Der künstlerische Leiter

Gerhard Oppelt baute ab 1980 das Kirchenmusikzentrum Lindenkirche in Berlin auf. Neben seiner Tätigkeit als Organist – unter seiner Federführung wurden die Große Orgel der Lindenkirche und der Nachbau einer historischen Italienischen Orgel in der Kapelle der Lindenkirche gebaut – ist er Leiter des Berliner Figuralchores - vormals Kantorei der Lindenkirche Berlin – und Gründer des Berliner Mädchenchores. Er leitete diese Chöre in der Vergangenheit in zahlreichen Konzerten mit sämtlichen Oratorien von Johann Sebastian Bach, Brittens »War Requiem«, Monteverdis »Marienvesper« u. a.

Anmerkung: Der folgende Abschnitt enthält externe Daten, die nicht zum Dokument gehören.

(** * pogo: feed regeneration ([generate_rss.go])

    A shallow embedding of [watch] and [GenerateRss] and of the Go
    library calls they make, followed by the properties of the feed
    regeneration pipeline.

    Go strings are byte strings: they are modelled as [string] (a list of
    8-bit [ascii]).  The file system is a finite map from paths to file
    contents together with a finite map from directory paths to listings. *)

From Stdlib Require Import ZArith Ascii String List Lia.
From Stdlib Require Import DecimalString DecimalPos DecimalZ.
From Stdlib Require Import Sorted Permutation.
From stdpp Require Import gmap strings list fin_maps.

Local Open Scope string_scope.
Local Open Scope Z_scope.
Local Open Scope list_scope.

(** ** Package [strings] *)

Module strings.

(** [strings.HasPrefix(s, prefix)]. *)
Fixpoint HasPrefix (s prefix : string) : bool :=
  match prefix, s with
  | EmptyString, _ => true
  | String _ _, EmptyString => false
  | String p prefix', String c s' => Ascii.eqb c p && HasPrefix s' prefix'
  end.

(** [strings.Contains(s, substr)]: [substr] occurs somewhere in [s]. *)
Fixpoint Contains (s substr : string) : bool :=
  HasPrefix s substr ||
  match s with
  | EmptyString => false
  | String _ s' => Contains s' substr
  end.

(** The scan behind [Split]: [skip] counts the bytes of a separator
    that was just matched and is still to be stepped over.  The result
    is never empty. *)
Fixpoint genSplit (sep : string) (skip : nat) (s : string) : list string :=
  match s with
  | EmptyString => [EmptyString]
  | String c s' =>
      match skip with
      | S k => genSplit sep k s'
      | O =>
          if HasPrefix s sep
          then EmptyString :: genSplit sep (String.length sep - 1) s'
          else match genSplit sep O s' with
               | h :: t => String c h :: t
               | [] => [String c EmptyString]
               end
      end
  end.

(** [strings.Split(s, sep)]: the substrings between all the (leftmost,
    non-overlapping) occurrences of [sep].  With an empty [sep] Go
    explodes [s] into its characters, one string per byte here. *)
Definition Split (s sep : string) : list string :=
  match sep with
  | EmptyString => map (fun c => String c EmptyString) (list_ascii_of_string s)
  | _ => genSplit sep O s
  end.

(** The scan behind [Replace]: at most [n] occurrences are replaced. *)
Fixpoint replaceN (old new : string) (n skip : nat) (s : string) : string :=
  match s with
  | EmptyString => EmptyString
  | String c s' =>
      match skip with
      | S k => replaceN old new n k s'
      | O =>
          match n with
          | O => s
          | S n' =>
              if HasPrefix s old
              then new +:+ replaceN old new n' (String.length old - 1) s'
              else String c (replaceN old new n O s')
          end
      end
  end.

(** [strings.Replace(s, old, new, n)] for a non-empty [old]: the first
    [n] non-overlapping occurrences of [old] become [new]; a negative
    [n] puts no limit on their number. *)
Definition Replace (s old new : string) (n : Z) : string :=
  if String.eqb old new then s
  else replaceN old new (if n <? 0 then String.length s else Z.to_nat n) O s.

End strings.

(** ** Package [fmt] *)

Module fmt.

(** [fmt.Sprintf("%d", n)]: the decimal digits of [n], with a leading
    [-] when [n] is negative. *)
Definition Sprintf_d (n : Z) : string := NilZero.string_of_int (Z.to_int n).

(** The number a decimal string denotes, if it is one. *)
Definition decimal (s : string) : option Z :=
  option_map Z.of_int (NilZero.int_of_string s).

End fmt.

(** ** Go [error] values and panics *)

(** The errors the program can meet, by the call that returns them. *)
Inductive error : Type :=
  | PathError (op path : string)       (* *os.PathError, from ioutil.ReadFile / ReadDir / WriteFile *)
  | UnmarshalError (msg : string)      (* from json.Unmarshal *)
  | ParseError (layout value : string) (* *time.ParseError *)
  | EncodeError (msg : string)         (* from feed.ToRss / feed.ToJSON *)
  | WatchError (msg : string).         (* delivered on watcher.Errors *)

(** What a goroutine can panic with. *)
Inductive panic_value : Type :=
  | PanicError (err : error)            (* panic(err) *)
  | IndexOutOfRange (i len : nat).      (* runtime error: index out of range *)

(** ** Package [time] *)

Module time.

(** A [time.Time] in UTC, by its calendar fields. *)
Record Time : Type := Date
  { Year : Z; Month : Z; Day : Z; Hour : Z; Minute : Z; Second : Z; Nanosecond : Z }.

Definition isDigit (c : ascii) : bool :=
  (48 <=? nat_of_ascii c)%nat && (nat_of_ascii c <=? 57)%nat.

Definition digit (c : ascii) : Z := Z.of_nat (nat_of_ascii c) - 48.

(** [getnum(s, true)]: exactly two leading digits. *)
Definition getnum2 (s : string) : option (Z * string) :=
  match s with
  | String a (String b rest) =>
      if isDigit a && isDigit b then Some (digit a * 10 + digit b, rest) else None
  | _ => None
  end.

(** The [stdLongYear] chunk: four leading digits. *)
Definition getyear (s : string) : option (Z * string) :=
  match s with
  | String a (String b (String c (String d rest))) =>
      if isDigit a && isDigit b && isDigit c && isDigit d
      then Some (((digit a * 10 + digit b) * 10 + digit c) * 10 + digit d, rest)
      else None
  | _ => None
  end.

(** A literal chunk of the layout: [value] must start with it. *)
Fixpoint skip (value prefix : string) : option string :=
  match prefix, value with
  | EmptyString, _ => Some value
  | String _ _, EmptyString => None
  | String p prefix', String c value' =>
      if Ascii.eqb c p then skip value' prefix' else None
  end.

Definition isLeap (year : Z) : bool :=
  (year mod 4 =? 0) && (negb (year mod 100 =? 0) || (year mod 400 =? 0)).

Definition daysIn (m year : Z) : Z :=
  if (m =? 2) && isLeap year then 29
  else if m =? 2 then 28
  else if (m =? 4) || (m =? 6) || (m =? 9) || (m =? 11) then 30
  else 31.

Definition layout : string := "2006-01-02".

(** [time.Parse("2006-01-02", value)]: a four-digit year, a two-digit
    month in 1..12 and a two-digit day of that month, separated by [-],
    and nothing after them; the result is midnight UTC of that day. *)
Definition ParseDate (value : string) : error + Time :=
  let bad := inl (ParseError layout value) in
  match getyear value with
  | None => bad
  | Some (year, value1) =>
  match skip value1 "-" with
  | None => bad
  | Some value2 =>
  match getnum2 value2 with
  | None => bad
  | Some (month, value3) =>
  if (month <=? 0) || (12 <? month) then bad else
  match skip value3 "-" with
  | None => bad
  | Some value4 =>
  match getnum2 value4 with
  | None => bad
  | Some (day, value5) =>
  if negb (String.length value5 =? 0)%nat then bad
  else if (day <? 1) || (daysIn month year <? day) then bad
  else inr (Date year month day 0 0 0 0)
  end end end end end.

End time.

(** ** The configuration ([Config]) *)

Record Config : Type := mkConfig
  { Name : string;
    Host : string;
    Email : string;
    Description : string;
    Image : string;
    PodcastUrl : string }.

(** ** Package [feeds]: the feed model

    The structs of [github.com/gmemstr/feeds], with the fields that
    [GenerateRss] sets; every other field keeps its zero value. *)

Module feeds.

Record Link : Type := mkLink { Href : string; Length : string; Type_ : string }.
Record Author : Type := mkAuthor { Author_Name : string; Author_Email : string }.
Record Image : Type := mkImage { Url : string }.
Record Enclosure : Type :=
  mkEnclosure { Enclosure_Url : string; Enclosure_Length : string; Enclosure_Type : string }.

Record Item : Type := mkItem
  { Item_Title : string;
    Item_Link : Link;
    Item_Enclosure : Enclosure;
    Item_Description : string;
    Item_Author : Author;
    Item_Created : time.Time }.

Angeregt durch die intensive Beschäftigung mit der von Patrick Collon 1992 gebauten historischen italienischen Orgel widmete sich Gerhard Oppelt als Organist und Cembalist vorrangig der Musik des 16., 17. und frühen 18. Jahrhunderts und der historischen Aufführungspraxis. Er gründete 1993 den Monteverdi-Chor Berlin und Berlin Baroque, ein Ensemble, das mit historischen Instrumenten arbeitet. Als Solist und Leiter der Ensembles gastierte Gerhard Oppelt in zahlreichen europäischen Ländern. Neben der praktischen musikalischen Arbeit mit Konzerten leitet Gerhard Oppelt das musikwissenschaftliche Projekt Elisabeth Musiquen, unter dessen Dach musikwissenschaftliche Forschung und Editionen vor allem geistlicher Werke Berlin-Brandenburgs aus dem 17. Jahrhundert betrieben werden. Zuletzt erschienen 2001 die Oper »La fede ne’tradimenti« von Attilio Ariosti (1666-1729). Im Rahmen des Projekts betreut Gerhard Oppelt u.a. auch die Fertigung von Cembali nach historischen Vorbildern des Berliner Cembalobauers Michael Mietke aus der Zeit um 1700. 

Gerhard Oppelt leitete die Aufführungen im Haus der Berliner Festspiele 2001 die »Acht deutschen Magnificats« von Johann Crüger (1598-1662) und 2003 die lateinischen Magnificats »Laudes Dei Vespertinae« ebenfalls von Johann Crüger. Seit 2006 strukturiert Gerhard Oppelt zusätzlich die Kirchenmusik an der ev. Luisenkirche in Berlin-Charlottenburg. Regelmäßige Orgelkonzerte und Musiken in Gottesdiensten und zu besonderen Anlässen des Kirchenjahres geben der Luisen-Kirchengemeinde damit ein erweitertes musikalisches Gepräge.